» WHAT TO WORK ON
Print out the entries below with no edits.

Content starts

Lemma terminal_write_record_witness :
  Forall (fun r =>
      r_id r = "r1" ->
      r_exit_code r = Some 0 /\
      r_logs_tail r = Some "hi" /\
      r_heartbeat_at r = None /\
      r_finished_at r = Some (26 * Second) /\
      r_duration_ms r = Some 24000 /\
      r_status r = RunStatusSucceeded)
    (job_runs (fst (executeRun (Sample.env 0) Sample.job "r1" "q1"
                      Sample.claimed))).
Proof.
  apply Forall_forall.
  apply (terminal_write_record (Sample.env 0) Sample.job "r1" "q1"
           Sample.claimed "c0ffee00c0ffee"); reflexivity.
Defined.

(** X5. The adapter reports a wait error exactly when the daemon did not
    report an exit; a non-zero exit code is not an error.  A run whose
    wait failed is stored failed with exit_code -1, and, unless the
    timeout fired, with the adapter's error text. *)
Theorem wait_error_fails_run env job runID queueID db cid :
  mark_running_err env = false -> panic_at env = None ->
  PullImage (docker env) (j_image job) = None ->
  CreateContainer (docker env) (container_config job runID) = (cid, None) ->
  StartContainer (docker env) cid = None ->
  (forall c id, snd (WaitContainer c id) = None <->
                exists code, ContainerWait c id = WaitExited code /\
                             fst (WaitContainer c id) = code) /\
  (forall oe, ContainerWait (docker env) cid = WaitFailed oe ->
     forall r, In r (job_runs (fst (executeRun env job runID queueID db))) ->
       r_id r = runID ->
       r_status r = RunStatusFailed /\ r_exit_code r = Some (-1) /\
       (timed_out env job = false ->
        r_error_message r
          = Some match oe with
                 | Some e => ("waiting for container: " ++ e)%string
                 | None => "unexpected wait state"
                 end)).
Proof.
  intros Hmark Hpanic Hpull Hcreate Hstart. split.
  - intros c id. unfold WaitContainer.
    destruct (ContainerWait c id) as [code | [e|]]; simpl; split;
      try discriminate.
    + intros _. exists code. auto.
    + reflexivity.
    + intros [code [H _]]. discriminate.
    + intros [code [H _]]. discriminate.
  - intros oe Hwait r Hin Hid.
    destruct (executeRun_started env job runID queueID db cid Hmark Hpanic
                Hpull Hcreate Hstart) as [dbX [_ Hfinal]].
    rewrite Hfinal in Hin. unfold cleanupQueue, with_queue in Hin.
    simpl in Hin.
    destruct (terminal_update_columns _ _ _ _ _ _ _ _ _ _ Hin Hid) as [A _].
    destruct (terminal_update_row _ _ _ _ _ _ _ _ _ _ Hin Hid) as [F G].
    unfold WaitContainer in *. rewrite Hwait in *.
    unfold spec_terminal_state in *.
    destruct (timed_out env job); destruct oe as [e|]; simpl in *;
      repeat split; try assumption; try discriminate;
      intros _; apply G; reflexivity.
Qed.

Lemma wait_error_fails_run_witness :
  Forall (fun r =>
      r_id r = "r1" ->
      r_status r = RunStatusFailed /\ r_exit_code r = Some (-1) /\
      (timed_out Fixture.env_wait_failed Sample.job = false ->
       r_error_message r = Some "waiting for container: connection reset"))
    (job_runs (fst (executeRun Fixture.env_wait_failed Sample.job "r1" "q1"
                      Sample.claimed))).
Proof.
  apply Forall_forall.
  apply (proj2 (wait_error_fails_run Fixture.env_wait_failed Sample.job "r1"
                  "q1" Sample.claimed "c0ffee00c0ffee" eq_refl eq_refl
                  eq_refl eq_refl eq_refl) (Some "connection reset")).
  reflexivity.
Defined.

Content ends

» ANSWER AREA
Lemma terminal_write_record_witness :
  Forall (fun r =>
      r_id r = "r1" ->
      r_exit_code r = Some 0 /\
      r_logs_tail r = Some "hi" /\
      r_heartbeat_at r = None /\
      r_finished_at r = Some (26 * Second) /\
      r_duration_ms r = Some 24000 /\
      r_status r = RunStatusSucceeded)
    (job_runs (fst (executeRun (Sample.env 0) Sample.job "r1" "q1"
                      Sample.claimed))).
Proof.
  apply Forall_forall.
  apply (terminal_write_record (Sample.env 0) Sample.job "r1" "q1"
           Sample.claimed "c0ffee00c0ffee"); reflexivity.
Defined.

(** X5. The adapter reports a wait error exactly when the daemon did not
    report an exit; a non-zero exit code is not an error.  A run whose
    wait failed is stored failed with exit_code -1, and, unless the
    timeout fired, with the adapter's error text. *)
Theorem wait_error_fails_run env job runID queueID db cid :
  mark_running_err env = false -> panic_at env = None ->
  PullImage (docker env) (j_image job) = None ->
  CreateContainer (docker env) (container_config job runID) = (cid, None) ->
  StartContainer (docker env) cid = None ->
  (forall c id, snd (WaitContainer c id) = None <->
                exists code, ContainerWait c id = WaitExited code /\
                             fst (WaitContainer c id) = code) /\
  (forall oe, ContainerWait (docker env) cid = WaitFailed oe ->
     forall r, In r (job_runs (fst (executeRun env job runID queueID db))) ->
       r_id r = runID ->
       r_status r = RunStatusFailed /\ r_exit_code r = Some (-1) /\
       (timed_out env job = false ->
        r_error_message r
          = Some match oe with
                 | Some e => ("waiting for container: " ++ e)%string
                 | None => "unexpected wait state"
                 end)).
Proof.
  intros Hmark Hpanic Hpull Hcreate Hstart. split.
  - intros c id. unfold WaitContainer.
    destruct (ContainerWait c id) as [code | [e|]]; simpl; split;
      try discriminate.
    + intros _. exists code. auto.
    + reflexivity.
    + intros [code [H _]]. discriminate.
    + intros [code [H _]]. discriminate.
  - intros oe Hwait r Hin Hid.
    destruct (executeRun_started env job runID queueID db cid Hmark Hpanic
                Hpull Hcreate Hstart) as [dbX [_ Hfinal]].
    rewrite Hfinal in Hin. unfold cleanupQueue, with_queue in Hin.
    simpl in Hin.
    destruct (terminal_update_columns _ _ _ _ _ _ _ _ _ _ Hin Hid) as [A _].
    destruct (terminal_update_row _ _ _ _ _ _ _ _ _ _ Hin Hid) as [F G].
    unfold WaitContainer in *. rewrite Hwait in *.
    unfold spec_terminal_state in *.
    destruct (timed_out env job); destruct oe as [e|]; simpl in *;
      repeat split; try assumption; try discriminate;
      intros _; apply G; reflexivity.
Qed.

Lemma wait_error_fails_run_witness :
  Forall (fun r =>
      r_id r = "r1" ->
      r_status r = RunStatusFailed /\ r_exit_code r = Some (-1) /\
      (timed_out Fixture.env_wait_failed Sample.job = false ->
       r_error_message r = Some "waiting for container: connection reset"))
    (job_runs (fst (executeRun Fixture.env_wait_failed Sample.job "r1" "q1"
                      Sample.claimed))).
Proof.
  apply Forall_forall.
  apply (proj2 (wait_error_fails_run Fixture.env_wait_failed Sample.job "r1"
                  "q1" Sample.claimed "c0ffee00c0ffee" eq_refl eq_refl
                  eq_refl eq_refl eq_refl) (Some "connection reset")).
  reflexivity.
Defined.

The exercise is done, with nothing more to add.